_Exercise objective:_ Only the lines below starting at the one that contains "Definition accepted_by (self" and ending at the one that contains "input, and the" are to be reproduced, exactly and with both ends kept.

START Data for review

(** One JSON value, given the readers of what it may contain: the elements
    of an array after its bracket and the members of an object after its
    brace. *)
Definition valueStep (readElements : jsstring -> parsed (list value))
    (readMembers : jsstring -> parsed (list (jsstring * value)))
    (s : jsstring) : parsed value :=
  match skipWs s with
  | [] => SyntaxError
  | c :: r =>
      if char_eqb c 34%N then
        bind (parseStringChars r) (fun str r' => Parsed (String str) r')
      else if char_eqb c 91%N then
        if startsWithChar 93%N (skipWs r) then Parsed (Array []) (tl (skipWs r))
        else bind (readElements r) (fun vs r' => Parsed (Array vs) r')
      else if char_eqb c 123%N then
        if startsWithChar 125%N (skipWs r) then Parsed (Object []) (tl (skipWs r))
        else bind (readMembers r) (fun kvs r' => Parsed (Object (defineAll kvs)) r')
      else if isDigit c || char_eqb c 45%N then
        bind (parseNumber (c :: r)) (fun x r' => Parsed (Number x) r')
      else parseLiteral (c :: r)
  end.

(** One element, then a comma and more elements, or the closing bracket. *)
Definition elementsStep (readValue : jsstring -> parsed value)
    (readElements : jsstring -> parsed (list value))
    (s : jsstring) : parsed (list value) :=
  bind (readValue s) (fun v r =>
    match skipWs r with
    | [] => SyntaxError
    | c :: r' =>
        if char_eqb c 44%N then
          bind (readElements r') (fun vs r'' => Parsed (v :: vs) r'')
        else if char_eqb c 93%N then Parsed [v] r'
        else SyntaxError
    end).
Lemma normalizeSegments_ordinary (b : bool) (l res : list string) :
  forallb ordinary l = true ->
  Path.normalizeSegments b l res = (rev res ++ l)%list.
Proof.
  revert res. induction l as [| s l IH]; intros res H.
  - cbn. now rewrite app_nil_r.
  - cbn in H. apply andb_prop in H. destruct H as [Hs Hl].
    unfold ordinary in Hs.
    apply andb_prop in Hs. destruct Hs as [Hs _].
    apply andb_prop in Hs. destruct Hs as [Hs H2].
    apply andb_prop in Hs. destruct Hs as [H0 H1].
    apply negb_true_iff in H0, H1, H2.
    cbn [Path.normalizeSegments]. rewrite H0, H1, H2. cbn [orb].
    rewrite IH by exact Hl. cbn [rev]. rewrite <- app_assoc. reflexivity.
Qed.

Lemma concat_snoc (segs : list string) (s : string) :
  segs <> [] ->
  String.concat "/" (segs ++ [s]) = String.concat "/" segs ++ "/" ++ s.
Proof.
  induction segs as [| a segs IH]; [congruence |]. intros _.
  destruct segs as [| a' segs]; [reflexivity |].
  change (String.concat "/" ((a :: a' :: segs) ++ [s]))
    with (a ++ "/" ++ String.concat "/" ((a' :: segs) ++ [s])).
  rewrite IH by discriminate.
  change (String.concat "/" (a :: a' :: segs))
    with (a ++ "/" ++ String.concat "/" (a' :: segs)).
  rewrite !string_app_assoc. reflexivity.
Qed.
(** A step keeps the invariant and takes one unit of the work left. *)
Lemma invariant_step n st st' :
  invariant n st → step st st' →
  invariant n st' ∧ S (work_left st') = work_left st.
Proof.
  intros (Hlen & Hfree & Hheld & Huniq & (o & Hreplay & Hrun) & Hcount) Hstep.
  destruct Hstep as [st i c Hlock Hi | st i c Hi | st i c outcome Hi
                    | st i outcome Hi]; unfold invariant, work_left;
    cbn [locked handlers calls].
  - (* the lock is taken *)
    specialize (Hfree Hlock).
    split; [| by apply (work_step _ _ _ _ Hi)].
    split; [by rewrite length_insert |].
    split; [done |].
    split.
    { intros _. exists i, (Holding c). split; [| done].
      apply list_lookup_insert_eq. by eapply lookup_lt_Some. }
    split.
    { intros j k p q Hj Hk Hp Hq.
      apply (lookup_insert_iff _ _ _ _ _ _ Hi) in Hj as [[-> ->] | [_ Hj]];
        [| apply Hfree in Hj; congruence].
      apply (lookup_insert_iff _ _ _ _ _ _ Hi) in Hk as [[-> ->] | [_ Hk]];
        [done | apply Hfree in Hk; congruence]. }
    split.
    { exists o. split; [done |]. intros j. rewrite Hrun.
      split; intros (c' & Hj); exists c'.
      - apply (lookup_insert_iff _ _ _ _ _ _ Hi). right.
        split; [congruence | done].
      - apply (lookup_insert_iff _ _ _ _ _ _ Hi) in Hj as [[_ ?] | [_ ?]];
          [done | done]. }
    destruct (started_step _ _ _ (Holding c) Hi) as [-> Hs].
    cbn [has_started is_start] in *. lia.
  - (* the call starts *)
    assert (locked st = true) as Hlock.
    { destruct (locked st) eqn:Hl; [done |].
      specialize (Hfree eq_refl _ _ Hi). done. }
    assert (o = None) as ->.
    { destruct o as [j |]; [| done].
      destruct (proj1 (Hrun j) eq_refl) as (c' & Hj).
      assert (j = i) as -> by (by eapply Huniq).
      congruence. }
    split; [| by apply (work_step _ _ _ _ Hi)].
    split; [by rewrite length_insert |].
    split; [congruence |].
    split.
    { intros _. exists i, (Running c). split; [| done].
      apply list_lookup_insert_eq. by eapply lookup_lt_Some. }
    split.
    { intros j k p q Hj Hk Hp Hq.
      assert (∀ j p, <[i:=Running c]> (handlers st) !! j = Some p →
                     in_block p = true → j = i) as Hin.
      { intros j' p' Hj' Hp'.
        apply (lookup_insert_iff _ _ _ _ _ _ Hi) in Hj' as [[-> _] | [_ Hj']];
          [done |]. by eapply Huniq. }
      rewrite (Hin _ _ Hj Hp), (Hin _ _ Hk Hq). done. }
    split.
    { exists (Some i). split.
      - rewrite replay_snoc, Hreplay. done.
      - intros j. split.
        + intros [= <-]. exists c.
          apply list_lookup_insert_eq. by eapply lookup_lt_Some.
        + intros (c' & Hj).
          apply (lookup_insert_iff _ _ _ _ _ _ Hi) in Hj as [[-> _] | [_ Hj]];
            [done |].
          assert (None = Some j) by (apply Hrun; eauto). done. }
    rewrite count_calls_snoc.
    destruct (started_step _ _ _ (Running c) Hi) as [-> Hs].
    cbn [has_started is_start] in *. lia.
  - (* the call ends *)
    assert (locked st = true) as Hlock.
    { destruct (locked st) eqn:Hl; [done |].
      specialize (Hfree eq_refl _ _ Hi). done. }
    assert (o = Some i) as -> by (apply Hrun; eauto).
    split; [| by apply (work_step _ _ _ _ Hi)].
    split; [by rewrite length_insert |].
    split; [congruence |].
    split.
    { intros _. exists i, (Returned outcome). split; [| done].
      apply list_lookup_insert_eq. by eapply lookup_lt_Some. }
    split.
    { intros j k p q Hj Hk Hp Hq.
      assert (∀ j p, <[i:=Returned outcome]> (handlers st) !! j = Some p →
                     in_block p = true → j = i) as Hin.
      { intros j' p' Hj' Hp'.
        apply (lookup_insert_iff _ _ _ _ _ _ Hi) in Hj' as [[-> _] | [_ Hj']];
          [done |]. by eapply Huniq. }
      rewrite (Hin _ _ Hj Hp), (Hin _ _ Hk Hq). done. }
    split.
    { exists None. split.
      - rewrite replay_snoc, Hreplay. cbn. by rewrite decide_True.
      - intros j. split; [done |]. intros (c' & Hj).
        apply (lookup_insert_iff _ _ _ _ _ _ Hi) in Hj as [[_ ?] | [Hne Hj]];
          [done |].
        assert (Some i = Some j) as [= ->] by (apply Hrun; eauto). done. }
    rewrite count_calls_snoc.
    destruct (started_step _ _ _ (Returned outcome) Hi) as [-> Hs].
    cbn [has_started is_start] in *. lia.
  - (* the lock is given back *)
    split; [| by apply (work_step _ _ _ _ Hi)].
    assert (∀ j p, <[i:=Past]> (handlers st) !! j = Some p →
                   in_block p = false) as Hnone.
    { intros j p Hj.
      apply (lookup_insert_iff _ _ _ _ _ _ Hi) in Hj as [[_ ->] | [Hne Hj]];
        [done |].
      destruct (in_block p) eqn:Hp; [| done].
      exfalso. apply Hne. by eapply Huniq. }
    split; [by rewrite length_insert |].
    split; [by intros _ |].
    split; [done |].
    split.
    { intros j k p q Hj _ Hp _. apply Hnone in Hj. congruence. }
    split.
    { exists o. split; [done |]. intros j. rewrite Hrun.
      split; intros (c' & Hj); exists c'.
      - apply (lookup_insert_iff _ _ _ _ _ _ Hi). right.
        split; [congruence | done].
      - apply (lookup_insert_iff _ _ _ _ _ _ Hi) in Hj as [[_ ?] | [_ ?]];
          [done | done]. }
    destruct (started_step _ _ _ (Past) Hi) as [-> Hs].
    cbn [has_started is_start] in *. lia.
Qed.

END Data for review
START Data for review

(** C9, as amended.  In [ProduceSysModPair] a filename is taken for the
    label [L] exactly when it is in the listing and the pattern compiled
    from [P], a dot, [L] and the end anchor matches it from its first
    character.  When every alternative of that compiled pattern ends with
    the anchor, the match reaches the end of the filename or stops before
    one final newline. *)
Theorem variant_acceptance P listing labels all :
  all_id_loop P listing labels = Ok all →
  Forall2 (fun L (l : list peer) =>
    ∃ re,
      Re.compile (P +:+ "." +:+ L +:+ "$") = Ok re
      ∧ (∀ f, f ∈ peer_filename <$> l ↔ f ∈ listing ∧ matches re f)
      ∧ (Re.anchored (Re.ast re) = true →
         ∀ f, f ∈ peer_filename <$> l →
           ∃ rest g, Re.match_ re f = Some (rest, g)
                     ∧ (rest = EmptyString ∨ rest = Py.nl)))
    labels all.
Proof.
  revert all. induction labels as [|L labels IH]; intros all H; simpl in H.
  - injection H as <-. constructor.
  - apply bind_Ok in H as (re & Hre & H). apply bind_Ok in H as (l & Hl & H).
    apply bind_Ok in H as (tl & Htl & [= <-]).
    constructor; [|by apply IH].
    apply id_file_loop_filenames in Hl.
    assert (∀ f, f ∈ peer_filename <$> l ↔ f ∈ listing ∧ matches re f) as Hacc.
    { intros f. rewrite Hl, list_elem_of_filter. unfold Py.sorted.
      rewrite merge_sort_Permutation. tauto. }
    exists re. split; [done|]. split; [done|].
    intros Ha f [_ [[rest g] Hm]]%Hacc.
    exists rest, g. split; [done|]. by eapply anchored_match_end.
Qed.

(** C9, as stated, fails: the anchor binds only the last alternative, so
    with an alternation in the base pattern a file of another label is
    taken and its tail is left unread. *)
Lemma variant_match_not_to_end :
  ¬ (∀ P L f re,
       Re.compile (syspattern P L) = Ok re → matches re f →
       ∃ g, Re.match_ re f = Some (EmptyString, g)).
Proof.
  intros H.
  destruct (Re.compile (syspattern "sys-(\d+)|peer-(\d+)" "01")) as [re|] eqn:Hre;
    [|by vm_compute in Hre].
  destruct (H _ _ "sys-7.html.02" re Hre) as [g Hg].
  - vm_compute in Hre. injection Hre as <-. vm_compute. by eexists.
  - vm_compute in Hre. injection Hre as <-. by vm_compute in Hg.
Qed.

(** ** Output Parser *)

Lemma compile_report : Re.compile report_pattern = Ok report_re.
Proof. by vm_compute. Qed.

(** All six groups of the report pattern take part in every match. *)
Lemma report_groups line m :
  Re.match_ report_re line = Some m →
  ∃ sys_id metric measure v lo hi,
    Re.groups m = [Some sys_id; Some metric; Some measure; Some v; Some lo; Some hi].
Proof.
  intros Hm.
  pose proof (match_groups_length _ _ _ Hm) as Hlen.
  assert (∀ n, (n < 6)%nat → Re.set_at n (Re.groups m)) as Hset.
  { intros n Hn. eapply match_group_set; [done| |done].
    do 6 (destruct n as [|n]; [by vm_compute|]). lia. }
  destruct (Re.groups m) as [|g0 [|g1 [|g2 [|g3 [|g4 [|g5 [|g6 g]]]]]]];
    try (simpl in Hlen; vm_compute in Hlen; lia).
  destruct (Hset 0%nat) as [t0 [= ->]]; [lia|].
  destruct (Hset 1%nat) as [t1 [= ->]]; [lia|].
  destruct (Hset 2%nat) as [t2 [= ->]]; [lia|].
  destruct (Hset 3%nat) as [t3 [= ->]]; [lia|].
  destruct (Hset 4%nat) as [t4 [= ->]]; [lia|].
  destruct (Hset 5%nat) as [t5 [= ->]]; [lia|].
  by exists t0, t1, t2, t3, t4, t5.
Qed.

END Data for review
START Data for review

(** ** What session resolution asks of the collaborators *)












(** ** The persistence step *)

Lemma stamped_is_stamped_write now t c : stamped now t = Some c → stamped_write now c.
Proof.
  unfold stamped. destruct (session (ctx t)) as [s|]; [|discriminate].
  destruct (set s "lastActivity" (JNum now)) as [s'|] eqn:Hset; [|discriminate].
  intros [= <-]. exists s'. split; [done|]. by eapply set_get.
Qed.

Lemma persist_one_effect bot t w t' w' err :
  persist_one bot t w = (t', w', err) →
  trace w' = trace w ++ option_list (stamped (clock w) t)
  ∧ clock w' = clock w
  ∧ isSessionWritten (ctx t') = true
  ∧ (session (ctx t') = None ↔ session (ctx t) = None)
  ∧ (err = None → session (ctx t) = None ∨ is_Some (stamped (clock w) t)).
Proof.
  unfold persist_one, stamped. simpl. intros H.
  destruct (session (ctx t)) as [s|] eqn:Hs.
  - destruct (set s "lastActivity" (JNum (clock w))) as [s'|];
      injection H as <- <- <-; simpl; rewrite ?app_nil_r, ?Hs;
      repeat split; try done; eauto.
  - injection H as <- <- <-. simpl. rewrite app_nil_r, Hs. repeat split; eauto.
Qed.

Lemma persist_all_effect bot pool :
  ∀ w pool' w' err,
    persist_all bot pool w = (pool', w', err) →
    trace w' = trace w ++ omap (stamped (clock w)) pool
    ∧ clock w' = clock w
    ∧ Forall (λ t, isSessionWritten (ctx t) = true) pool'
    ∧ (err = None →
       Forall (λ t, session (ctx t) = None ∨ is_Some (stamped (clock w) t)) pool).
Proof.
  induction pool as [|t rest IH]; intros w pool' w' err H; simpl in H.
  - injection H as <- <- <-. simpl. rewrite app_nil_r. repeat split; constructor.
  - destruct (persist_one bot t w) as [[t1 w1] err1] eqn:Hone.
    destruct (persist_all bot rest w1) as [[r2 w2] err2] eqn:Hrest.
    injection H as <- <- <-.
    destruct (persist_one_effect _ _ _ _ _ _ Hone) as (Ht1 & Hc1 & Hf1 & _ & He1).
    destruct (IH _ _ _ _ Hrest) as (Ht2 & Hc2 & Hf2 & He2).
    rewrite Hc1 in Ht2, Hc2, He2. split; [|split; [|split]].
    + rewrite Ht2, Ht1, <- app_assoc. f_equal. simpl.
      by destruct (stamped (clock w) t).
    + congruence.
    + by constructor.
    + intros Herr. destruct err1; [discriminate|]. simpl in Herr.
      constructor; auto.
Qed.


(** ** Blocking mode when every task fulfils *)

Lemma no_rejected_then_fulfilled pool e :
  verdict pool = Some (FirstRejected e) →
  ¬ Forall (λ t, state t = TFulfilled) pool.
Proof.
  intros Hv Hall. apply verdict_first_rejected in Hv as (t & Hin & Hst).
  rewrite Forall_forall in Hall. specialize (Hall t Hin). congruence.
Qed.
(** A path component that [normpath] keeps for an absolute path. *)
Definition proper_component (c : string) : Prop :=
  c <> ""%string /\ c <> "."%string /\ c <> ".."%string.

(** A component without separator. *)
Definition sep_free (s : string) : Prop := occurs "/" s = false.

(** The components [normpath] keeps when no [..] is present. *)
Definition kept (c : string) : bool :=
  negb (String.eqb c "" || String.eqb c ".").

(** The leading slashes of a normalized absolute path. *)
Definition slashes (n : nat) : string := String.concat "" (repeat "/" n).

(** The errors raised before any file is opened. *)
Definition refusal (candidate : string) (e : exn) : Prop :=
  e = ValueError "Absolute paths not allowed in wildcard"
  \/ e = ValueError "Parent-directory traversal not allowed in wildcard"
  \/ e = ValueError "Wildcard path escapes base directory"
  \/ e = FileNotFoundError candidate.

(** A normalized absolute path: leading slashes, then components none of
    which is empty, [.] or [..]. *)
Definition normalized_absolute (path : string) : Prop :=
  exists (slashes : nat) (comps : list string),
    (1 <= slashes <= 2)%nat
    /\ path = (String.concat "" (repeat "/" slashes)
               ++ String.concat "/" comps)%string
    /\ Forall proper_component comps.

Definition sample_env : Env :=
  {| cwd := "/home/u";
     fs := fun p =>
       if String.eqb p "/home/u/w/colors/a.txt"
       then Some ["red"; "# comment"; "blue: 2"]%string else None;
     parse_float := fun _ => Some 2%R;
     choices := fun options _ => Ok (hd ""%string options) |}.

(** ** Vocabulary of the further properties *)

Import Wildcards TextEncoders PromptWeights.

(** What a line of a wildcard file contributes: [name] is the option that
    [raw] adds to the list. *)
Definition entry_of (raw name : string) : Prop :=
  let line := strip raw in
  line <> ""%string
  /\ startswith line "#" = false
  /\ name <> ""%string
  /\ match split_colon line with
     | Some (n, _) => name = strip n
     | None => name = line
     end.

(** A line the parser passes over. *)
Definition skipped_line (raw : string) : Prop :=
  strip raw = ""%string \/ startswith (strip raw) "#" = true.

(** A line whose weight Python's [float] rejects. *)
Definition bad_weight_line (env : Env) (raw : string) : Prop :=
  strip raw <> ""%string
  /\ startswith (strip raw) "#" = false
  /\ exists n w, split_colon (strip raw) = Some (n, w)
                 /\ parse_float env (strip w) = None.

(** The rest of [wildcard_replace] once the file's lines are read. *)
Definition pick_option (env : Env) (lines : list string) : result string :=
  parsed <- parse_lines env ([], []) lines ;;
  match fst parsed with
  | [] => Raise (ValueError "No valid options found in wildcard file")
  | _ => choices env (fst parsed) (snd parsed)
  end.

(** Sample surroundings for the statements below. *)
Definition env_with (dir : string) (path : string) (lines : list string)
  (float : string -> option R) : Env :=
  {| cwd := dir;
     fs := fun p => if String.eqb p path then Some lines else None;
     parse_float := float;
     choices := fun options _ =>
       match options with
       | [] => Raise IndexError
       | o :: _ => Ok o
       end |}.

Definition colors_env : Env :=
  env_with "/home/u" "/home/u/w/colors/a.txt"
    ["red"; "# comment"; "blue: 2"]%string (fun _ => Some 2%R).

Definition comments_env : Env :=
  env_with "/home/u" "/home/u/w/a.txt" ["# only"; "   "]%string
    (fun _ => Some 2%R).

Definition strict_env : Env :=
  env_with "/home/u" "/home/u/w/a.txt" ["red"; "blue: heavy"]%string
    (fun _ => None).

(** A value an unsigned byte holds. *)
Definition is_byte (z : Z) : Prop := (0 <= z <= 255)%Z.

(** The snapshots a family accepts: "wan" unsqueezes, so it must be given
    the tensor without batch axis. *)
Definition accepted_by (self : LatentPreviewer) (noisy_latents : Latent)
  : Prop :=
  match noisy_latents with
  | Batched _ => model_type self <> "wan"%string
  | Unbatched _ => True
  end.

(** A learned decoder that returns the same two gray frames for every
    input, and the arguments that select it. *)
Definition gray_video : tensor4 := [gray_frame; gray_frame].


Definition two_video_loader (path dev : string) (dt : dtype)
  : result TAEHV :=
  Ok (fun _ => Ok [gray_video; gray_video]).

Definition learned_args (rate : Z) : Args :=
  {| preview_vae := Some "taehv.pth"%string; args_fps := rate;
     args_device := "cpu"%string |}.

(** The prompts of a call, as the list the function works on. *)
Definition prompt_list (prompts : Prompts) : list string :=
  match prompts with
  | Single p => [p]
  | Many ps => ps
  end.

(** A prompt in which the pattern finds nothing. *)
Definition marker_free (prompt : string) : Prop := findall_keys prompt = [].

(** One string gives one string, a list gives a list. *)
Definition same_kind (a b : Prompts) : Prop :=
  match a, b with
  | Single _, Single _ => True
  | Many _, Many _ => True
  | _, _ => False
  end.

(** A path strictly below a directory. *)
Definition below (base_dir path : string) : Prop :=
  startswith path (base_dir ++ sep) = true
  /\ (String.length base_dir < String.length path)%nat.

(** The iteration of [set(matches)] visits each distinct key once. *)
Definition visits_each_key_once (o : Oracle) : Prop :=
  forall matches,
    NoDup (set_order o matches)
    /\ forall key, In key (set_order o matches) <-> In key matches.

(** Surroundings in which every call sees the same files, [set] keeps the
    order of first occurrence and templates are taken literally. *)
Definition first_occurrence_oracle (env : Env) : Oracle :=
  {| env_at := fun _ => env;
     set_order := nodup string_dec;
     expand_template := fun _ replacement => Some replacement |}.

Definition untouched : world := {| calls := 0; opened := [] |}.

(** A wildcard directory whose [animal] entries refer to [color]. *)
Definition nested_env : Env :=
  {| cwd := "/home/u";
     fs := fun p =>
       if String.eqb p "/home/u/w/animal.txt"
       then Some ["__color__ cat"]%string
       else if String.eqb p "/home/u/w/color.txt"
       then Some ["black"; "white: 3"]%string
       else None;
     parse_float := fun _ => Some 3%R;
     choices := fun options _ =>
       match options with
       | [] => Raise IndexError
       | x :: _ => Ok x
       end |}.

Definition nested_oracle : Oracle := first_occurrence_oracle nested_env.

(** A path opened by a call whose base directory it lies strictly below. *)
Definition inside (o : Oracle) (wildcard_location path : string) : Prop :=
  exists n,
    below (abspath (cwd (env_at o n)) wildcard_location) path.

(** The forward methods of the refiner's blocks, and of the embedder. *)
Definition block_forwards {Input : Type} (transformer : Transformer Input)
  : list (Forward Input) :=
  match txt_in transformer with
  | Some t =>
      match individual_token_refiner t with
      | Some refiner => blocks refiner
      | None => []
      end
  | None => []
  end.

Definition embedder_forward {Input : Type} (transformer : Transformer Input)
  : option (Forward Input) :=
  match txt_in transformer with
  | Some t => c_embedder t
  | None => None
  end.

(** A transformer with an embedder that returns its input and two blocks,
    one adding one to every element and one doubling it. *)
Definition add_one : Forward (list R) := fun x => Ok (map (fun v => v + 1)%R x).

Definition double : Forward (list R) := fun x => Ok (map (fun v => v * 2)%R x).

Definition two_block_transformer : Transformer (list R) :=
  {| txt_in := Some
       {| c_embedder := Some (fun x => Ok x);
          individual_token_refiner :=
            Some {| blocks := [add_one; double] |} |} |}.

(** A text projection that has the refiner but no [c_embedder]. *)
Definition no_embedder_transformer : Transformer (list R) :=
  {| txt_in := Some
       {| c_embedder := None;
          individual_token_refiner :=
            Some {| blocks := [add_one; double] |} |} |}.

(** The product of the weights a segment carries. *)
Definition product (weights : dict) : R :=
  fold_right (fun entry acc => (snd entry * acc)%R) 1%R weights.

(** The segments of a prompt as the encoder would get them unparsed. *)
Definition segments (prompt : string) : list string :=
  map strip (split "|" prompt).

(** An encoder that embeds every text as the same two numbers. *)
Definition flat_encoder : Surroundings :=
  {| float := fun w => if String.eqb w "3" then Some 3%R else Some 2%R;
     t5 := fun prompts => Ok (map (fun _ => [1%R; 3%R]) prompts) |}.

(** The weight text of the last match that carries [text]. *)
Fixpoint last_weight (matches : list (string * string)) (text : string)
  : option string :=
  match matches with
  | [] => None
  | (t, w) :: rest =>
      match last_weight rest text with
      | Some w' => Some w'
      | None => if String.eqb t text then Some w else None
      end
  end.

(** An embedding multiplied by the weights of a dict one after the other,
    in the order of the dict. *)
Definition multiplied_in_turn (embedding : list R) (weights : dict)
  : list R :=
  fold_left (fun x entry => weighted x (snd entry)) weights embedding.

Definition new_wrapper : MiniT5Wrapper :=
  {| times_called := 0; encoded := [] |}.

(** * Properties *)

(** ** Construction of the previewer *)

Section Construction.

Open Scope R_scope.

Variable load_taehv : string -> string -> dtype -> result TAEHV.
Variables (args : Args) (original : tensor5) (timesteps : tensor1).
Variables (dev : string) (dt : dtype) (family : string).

END Data for review

_Response area:_
Definition accepted_by (self : LatentPreviewer) (noisy_latents : Latent)
  : Prop :=
  match noisy_latents with
  | Batched _ => model_type self <> "wan"%string
  | Unbatched _ => True
  end.

(** A learned decoder that returns the same two gray frames for every
    input, and the arguments that select it. *)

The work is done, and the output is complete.